Rebecca's work has been exhibited at The Drawing Center, NY, The Boston Drawing Project, DeCordova Museum, and The Schoolhouse Gallery in Provincetown, and she has received fellowships and awards from The Ballinglen Arts Foundation, Ucross Foundation, the Massachusetts Cultural Council, and the Artists Resource Trust Fund. Rebecca lives in Cambridge, MA, and works at Miller Street Studios in Somerville, MA.
CLAUDIO PEDRAZA
..the boy watches his father as he comes back from work in his railway uniform. He sees him eat without a rest. He sees him go out with his tools to his other job, as a bricklayer. The boy stares at him. Looking how he uses his tools, the same ones he uses to make tin and wood toys for him. He watches him hammer the rivets and nails and the boy learns. Nowadays, many years later, the boy, now an adult, uses the tools, he hammers, draws, paints... he plays. I was born on October 18th 1961, at José Mármol, Provincia de Buenos Aires, Argentina.
MATT NECKERS
“I started carving creatures in March of 2019. I’m sure everyone reading this will remember, but it seemed like the world was ending. Everything was closed - except for my studio. To keep myself sane, I challenged myself to create at least one of these carvings a day, using only materials I had on hand or things I could harvest from our property in rural Vermont. I kept up this pace for several months, making well over a hundred before the end of last spring. I continued making them with less frequency through the summer and fall. Each figure represents something about the day it was carved, and the way I was feeling at the time. As a whole, the collection represents a visual journal of time, place and emotion.” Matt’s work has been featured by Hyperallergic, Art New England, Vermont Public Radio and more. He has had a varied and amazing career, created an interactive museum inside a 1940’s refrigerator, had work installed on the facade of the Bennington Museum, and has received honors for his teaching.
MARYANNE BENNS
Known primarily for her surrealist ceramic sculpture, Maryanne Benns uses art to present her peculiar visions and unique observations, some tangible, some fantastical, on what it means to be human, at odds with the orderly natural systems of the world “From childhood, I’ve been compelled to make things with my hands, as an adult I’ve grown to appreciate and recognize this as my existence–simply making things.” Maryanne’s studio is 2 doors down from Pulp.
ALAN DOYLE
Alan Doyle is a self taught artist who lives in Wicklow , Ireland. His charcoal works on paper, inhabited by elongated figures and animals are drawn from his subconscious and provide a portal into a world that exists beyond time and just below the surface. This is Doyle’s 2nd exhibition in the U.S. (both at Pulp) His work is represented in the UK by the Henry Boxer Gallery, home of artists Madge Gill & Adolph Wolfi and other European Art Brute masters.
MARK BROWN
Late last year Mark was gifted a piece of roofing tin by a friend and the surface contours and topography suggested architecture, cliffs, and rocks. Using simple drawing tools- colored pencils and China markers, the unlikely surface becomes an industrial canvas. Textures are exaggerated and enhanced, crevices are defined and slowly the images emerge. They are visions of a restless energy inherent in the material that is brought into being through the imagination of a creative artist.

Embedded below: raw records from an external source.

(* ===== verification/Bus.v ===== *)
(** * The whole bus: server and clients together

    Theorems that join the two sides: what a client learns and receives, when
    everything it receives was sent by the server.  The machines may have
    different byte orders, and the network may delay, reorder, duplicate or
    lose packets. *)

From Stdlib.Strings Require Import Byte.
From stdpp Require Import base gmap sets list strings.
From S2P Require Import Prelude Protocol TopicMap World NetServer BusServer NetClient BusClient.

(** ** The server's side *)

(** The server's [process], with the machine it runs on explicit. *)
Definition server_process (splat : Platform) : M ServerObj unit :=
  @process ClientData ServerData _ (@BusServer_derived splat).

Definition server_dispatch (splat : Platform) (ev : ENetEvent) : M ServerObj unit :=
  @dispatch ClientData ServerData _ (@BusServer_derived splat) ev.

Section provenance.
Context {plat : Platform}.
Implicit Types (ps : PubSub).

(** Each message sent comes from one received, in the state reached before
    it. *)
Lemma ps_events_out evs ps d :
  d ∈ snd (ps_events evs ps) →
  ∃ pre from pk post m, evs = pre ++ EVENT_RECEIVE from pk :: post ∧
    decode (packet_data pk) = Some m ∧
    d ∈ snd (ps_message from m (fst (ps_events pre ps))).
Proof.
  revert ps. induction evs as [|ev evs IH]; intros ps; [by intros ?%elem_of_nil|].
  cbn [ps_events]. destruct (ps_event ev ps) as [ps1 out1] eqn:E1.
  specialize (IH ps1). destruct (ps_events evs ps1) as [ps2 out2] eqn:E2. cbn [snd] in *.
  intros [Hd|Hd]%elem_of_app.
  - destruct ev as [|peer|peer|peer pk]; cbn in E1;
      [by injection E1 as <- <-; apply elem_of_nil in Hd..|].
    destruct (decode (packet_data pk)) as [m|] eqn:Em;
      [|by injection E1 as <- <-; apply elem_of_nil in Hd].
    exists [], peer, pk, evs, m. split_and!; [done..|]. cbn. by rewrite E1.
  - destruct (IH Hd) as (pre & from & pk & post & m & -> & Hm & Hin).
    exists (ev :: pre), from, pk, post, m. split_and!; [done..|]. cbn [ps_events]. rewrite E1.
    by destruct (ps_events pre ps1).
Qed.
(* ===== verification/Ordering.v ===== *)
(** * Delivery in order

    The whole bus again, when the network keeps order: what a client polls is
    the sequence of publications on its subscriptions, in the order in which
    the server received them, each once. *)

From Stdlib.Strings Require Import Byte.
From stdpp Require Import base gmap sets list strings.
From S2P Require Import Prelude Protocol TopicMap World NetServer BusServer NetClient BusClient Bus.

(** ** The server's side *)

(** What goes to the peer [q], in order. *)
Definition sent_to {A} (q : ENetPeer) (l : list (ENetPeer * A)) : list A :=
  omap (λ d, if decide (d.1 = q) then Some d.2 else None) l.

Definition fanouts (l : list bus_msg) : list (Z * list byte) :=
  omap (λ m, match m with Fanout key payload => Some (key, payload) | _ => None end) l.

Lemma sent_to_app {A} q (l k : list (ENetPeer * A)) : sent_to q (l ++ k) = sent_to q l ++ sent_to q k.
Proof. apply omap_app. Qed.
Lemma fanouts_app l k : fanouts (l ++ k) = fanouts l ++ fanouts k.
Proof. apply omap_app. Qed.

Section history.
Context {plat : Platform}.
Implicit Types (ps : PubSub).

(** What an event gives the client at [q], by the history [pre] before it:
    the publication of another client, if [q] is subscribed to its key. *)
Definition delivery_of (q : ENetPeer) (pre : list ENetEvent) (ev : ENetEvent) :
    list (Z * list byte) :=
  match ev with
  | EVENT_RECEIVE from pk =>
      match decode (packet_data pk) with
      | Some (Publish key payload) =>
          if bool_decide (from ≠ q) && sub_history q key false pre then [(key, payload)] else []
      | _ => []
      end
  | _ => []
  end.

Fixpoint deliveries (q : ENetPeer) (pre evs : list ENetEvent) : list (Z * list byte) :=
  match evs with
  | [] => []
  | ev :: rest => delivery_of q pre ev ++ deliveries q (pre ++ [ev]) rest
  end.

Lemma deliveries_app q pre evs1 evs2 :
  deliveries q pre (evs1 ++ evs2) = deliveries q pre evs1 ++ deliveries q (pre ++ evs1) evs2.
Proof.
  revert pre. induction evs1 as [|ev evs1 IH]; intros pre; cbn [app deliveries].
  - by rewrite app_nil_r.
  - by rewrite IH, <-!app_assoc.
Qed.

Mark describes them as “not made up, just realized”. It’s as if he has tapped into a signal on the radio. At first it is indistinct and scratchy, barely discernable. It becomes stronger and more powerful the closer he gets to the source. Mark says that he is simply uncovering what is already there. The recent works are the result of his persistent archeology.
MARK TIMMINS
Disillusioned by his work as a professional illustrator, a family tragedy, and a diagnosis of ADHD, Mark took a creative hiatus. When the pandemic hit, it fueled his need to make again, and kickstarted his love of drawing and collage. Mark lives in South West London with his children, and the art keeps him going. This is his first exhibit in the States.